Find the line in the entries below that contains "split; [|done]. rewrite". Repeat it exactly, and every line after it through the line that contains "intros Hr Hl".

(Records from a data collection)
____________________

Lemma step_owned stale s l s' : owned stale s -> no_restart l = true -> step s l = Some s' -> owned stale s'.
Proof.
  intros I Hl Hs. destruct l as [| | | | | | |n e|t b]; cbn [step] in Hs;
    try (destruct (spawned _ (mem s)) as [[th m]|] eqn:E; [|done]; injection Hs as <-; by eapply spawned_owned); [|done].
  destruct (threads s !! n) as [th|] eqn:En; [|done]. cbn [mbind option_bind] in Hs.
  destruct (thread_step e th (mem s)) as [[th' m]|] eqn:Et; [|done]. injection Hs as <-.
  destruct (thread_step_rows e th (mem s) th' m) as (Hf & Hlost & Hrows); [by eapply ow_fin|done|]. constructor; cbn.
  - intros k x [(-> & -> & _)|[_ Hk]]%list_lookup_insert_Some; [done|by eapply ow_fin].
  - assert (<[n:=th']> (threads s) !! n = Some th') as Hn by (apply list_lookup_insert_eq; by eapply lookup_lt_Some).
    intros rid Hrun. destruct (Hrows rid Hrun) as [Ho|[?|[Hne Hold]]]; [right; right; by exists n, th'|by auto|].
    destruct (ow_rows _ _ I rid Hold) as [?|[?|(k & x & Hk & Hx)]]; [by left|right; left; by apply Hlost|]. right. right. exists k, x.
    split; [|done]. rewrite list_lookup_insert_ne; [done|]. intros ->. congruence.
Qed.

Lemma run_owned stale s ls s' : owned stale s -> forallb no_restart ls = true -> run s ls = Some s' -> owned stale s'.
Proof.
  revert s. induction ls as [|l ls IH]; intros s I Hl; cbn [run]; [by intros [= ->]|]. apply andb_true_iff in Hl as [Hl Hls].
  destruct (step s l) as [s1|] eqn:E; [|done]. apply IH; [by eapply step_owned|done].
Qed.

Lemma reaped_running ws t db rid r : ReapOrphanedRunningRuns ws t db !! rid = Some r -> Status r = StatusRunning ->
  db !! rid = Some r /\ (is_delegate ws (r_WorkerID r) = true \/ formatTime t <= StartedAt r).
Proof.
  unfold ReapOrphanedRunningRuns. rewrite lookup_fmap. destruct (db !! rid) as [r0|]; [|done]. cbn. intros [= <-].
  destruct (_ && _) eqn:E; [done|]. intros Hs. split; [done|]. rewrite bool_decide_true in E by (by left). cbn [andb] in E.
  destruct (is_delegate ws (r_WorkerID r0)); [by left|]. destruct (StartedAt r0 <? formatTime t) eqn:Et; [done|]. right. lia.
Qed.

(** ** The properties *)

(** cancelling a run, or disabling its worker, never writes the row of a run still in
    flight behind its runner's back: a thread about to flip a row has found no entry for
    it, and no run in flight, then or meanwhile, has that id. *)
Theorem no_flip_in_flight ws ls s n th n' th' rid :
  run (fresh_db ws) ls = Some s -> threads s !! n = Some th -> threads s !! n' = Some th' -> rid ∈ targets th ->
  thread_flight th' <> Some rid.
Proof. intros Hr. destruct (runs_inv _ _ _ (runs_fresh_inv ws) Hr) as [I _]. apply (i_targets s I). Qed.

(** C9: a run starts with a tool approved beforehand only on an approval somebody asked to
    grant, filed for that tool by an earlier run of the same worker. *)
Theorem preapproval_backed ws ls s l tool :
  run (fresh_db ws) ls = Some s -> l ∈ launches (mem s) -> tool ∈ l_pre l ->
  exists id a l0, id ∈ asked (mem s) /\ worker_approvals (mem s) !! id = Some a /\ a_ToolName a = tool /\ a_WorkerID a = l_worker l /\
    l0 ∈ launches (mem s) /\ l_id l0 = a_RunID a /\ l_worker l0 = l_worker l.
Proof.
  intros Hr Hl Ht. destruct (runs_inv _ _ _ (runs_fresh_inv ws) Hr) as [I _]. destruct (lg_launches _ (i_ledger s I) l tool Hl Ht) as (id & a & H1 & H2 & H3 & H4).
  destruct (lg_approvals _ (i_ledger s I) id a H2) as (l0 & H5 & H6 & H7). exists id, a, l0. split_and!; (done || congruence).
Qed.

____________________

= TASK SOLUTION =
    split; [|done]. rewrite list_lookup_insert_ne; [done|]. intros ->. congruence.
Qed.

Lemma run_owned stale s ls s' : owned stale s -> forallb no_restart ls = true -> run s ls = Some s' -> owned stale s'.
Proof.
  revert s. induction ls as [|l ls IH]; intros s I Hl; cbn [run]; [by intros [= ->]|]. apply andb_true_iff in Hl as [Hl Hls].
  destruct (step s l) as [s1|] eqn:E; [|done]. apply IH; [by eapply step_owned|done].
Qed.

Lemma reaped_running ws t db rid r : ReapOrphanedRunningRuns ws t db !! rid = Some r -> Status r = StatusRunning ->
  db !! rid = Some r /\ (is_delegate ws (r_WorkerID r) = true \/ formatTime t <= StartedAt r).
Proof.
  unfold ReapOrphanedRunningRuns. rewrite lookup_fmap. destruct (db !! rid) as [r0|]; [|done]. cbn. intros [= <-].
  destruct (_ && _) eqn:E; [done|]. intros Hs. split; [done|]. rewrite bool_decide_true in E by (by left). cbn [andb] in E.
  destruct (is_delegate ws (r_WorkerID r0)); [by left|]. destruct (StartedAt r0 <? formatTime t) eqn:Et; [done|]. right. lia.
Qed.

(** ** The properties *)

(** cancelling a run, or disabling its worker, never writes the row of a run still in
    flight behind its runner's back: a thread about to flip a row has found no entry for
    it, and no run in flight, then or meanwhile, has that id. *)
Theorem no_flip_in_flight ws ls s n th n' th' rid :
  run (fresh_db ws) ls = Some s -> threads s !! n = Some th -> threads s !! n' = Some th' -> rid ∈ targets th ->
  thread_flight th' <> Some rid.
Proof. intros Hr. destruct (runs_inv _ _ _ (runs_fresh_inv ws) Hr) as [I _]. apply (i_targets s I). Qed.

(** C9: a run starts with a tool approved beforehand only on an approval somebody asked to
    grant, filed for that tool by an earlier run of the same worker. *)
Theorem preapproval_backed ws ls s l tool :
  run (fresh_db ws) ls = Some s -> l ∈ launches (mem s) -> tool ∈ l_pre l ->
  exists id a l0, id ∈ asked (mem s) /\ worker_approvals (mem s) !! id = Some a /\ a_ToolName a = tool /\ a_WorkerID a = l_worker l /\
    l0 ∈ launches (mem s) /\ l_id l0 = a_RunID a /\ l_worker l0 = l_worker l.
Proof.
  intros Hr Hl Ht. destruct (runs_inv _ _ _ (runs_fresh_inv ws) Hr) as [I _]. destruct (lg_launches _ (i_ledger s I) l tool Hl Ht) as (id & a & H1 & H2 & H3 & H4).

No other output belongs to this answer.